WORK ORDER:
Copy each line in the data below that contains the word "left".

Stored items:
==================================================

(** C1, as amended: when validation yields a tree with a truthy error,
    the warning set returns and no [onSubmitError] hook raises, the
    handler returns.  At the decision the errors store holds the tree and
    the touched store is its [deepSet(t, true)]; from there each current
    extender that has an [onSubmitError] hook is run on the snapshot and
    the tree, in order, each in the world the one before left; the world
    at the end is the one the last hook left, with [isSubmitting] false;
    and the submit action is not called. *)
Theorem validation_errors_short_circuit
  altConfig event w r w' tr d fns errs :
  handleSubmit config altConfig event w = (r, w', tr) ->
  In (EExecuteValidation Validate d fns (Returned errs)) tr ->
  truthy errs = true ->
  deepSome errs truthy = true ->
  (forall d' f' e, ~ In (EExecuteValidation Warn d' f' (Raised e)) tr) ->
  (forall h d' e' x, ~ In (EOnSubmitError h d' e' (Raised x)) tr) ->
  d = data (stores w)
  /\ r = Returned tt
  /\ (exists ws w2 wn,
        validations config altConfig w errs ws w2
        /\ errors (stores (decided d errs ws w2)) = errs
        /\ touched (stores (decided d errs ws w2))
           = deepSet (touched (stores w2)) (VBool true)
        /\ notified d errs (currentExtenders w2) (decided d errs ws w2)
           = (Returned tt, wn)
        /\ w' = with_stores (put_isSubmitting false) wn)
  /\ isSubmitting (stores w') = false
  /\ In (ESetErrors errs) tr
  /\ (exists hs,
        In (EGetCurrentExtenders hs) tr
        /\ forall h f, In h hs -> hook_onSubmitError h = Some f ->
                       In (EOnSubmitError h d errs (Returned tt)) tr)
  /\ (forall f d' c r', ~ In (EOnSubmit f d' c r') tr).
Proof.
  intros H Hin Terr Hsome Hwarn Hhooks.
  destruct (handleSubmit_validated_world _ _ _ _ _ _ _ _ _ H Hin Hwarn)
    as (-> & act & ws & w2 & head & rest & Hact & Hval & -> & Hhead & He
        & Hrun).
  rewrite Terr, Hsome in Hrun. cbn [andb] in Hrun.
  destruct (decided_frame (data (stores w)) errs ws w2)
    as (Hx & _ & _ & Htouched & Herrors).
  apply bind_run in Hrun.
  destruct Hrun as [(u & wn & tn & t2 & Hn & Hs & ->) | (x & Hn & ->)].
  2:{ exfalso. apply notify_run in Hn.
      destruct Hn as (rest0 & -> & _ & h & Hr).
      eapply Hhooks. apply in_or_app. right. right. exact Hr. }
  unfold isSubmitting_set in Hs. injection Hs as <- <- <-.
  assert (Hworld := notifySubmitError_notified _ _ _ _ _ _ Hn).
  rewrite Hx in Hworld. destruct u.
  assert (Htn := notify_events _ _ _ _ _ _ Hn).
  apply notify_run in Hn. destruct Hn as (rest0 & -> & _ & Hr).
  split; [reflexivity |]. split; [reflexivity |].
  split.
  { exists ws, w2, wn. split; [exact Hval |].
    split; [exact (Herrors Terr) |]. split; [exact Htouched |].
    split; [exact Hworld | reflexivity]. }
  split; [reflexivity |].
  split; [apply in_or_app; left; exact (He Terr) |].
  split.
  { exists (currentExtenders (decided (data (stores w)) errs ws w2)).
    split; [apply in_or_app; right; left; reflexivity |].
    intros h f Hh Hf. specialize (Hr h f Hh Hf).
    apply in_or_app. right. right. apply in_or_app. left. exact Hr. }
  intros f d' c r' Hin'.
  apply in_app_or in Hin'. destruct Hin' as [Hin' | Hin'].
  - apply Hhead in Hin'. discriminate.
  - apply in_app_or in Hin'. destruct Hin' as [Hin' | [Hin' | []]].
    + apply Htn in Hin'. discriminate.
    + discriminate.
Qed.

==================================================

TASK ANSWER:
    the tree, in order, each in the world the one before left; the world
    at the end is the one the last hook left, with [isSubmitting] false;
  split; [apply in_or_app; left; exact (He Terr) |].
    split; [apply in_or_app; right; left; reflexivity |].
    apply in_or_app. right. right. apply in_or_app. left. exact Hr. }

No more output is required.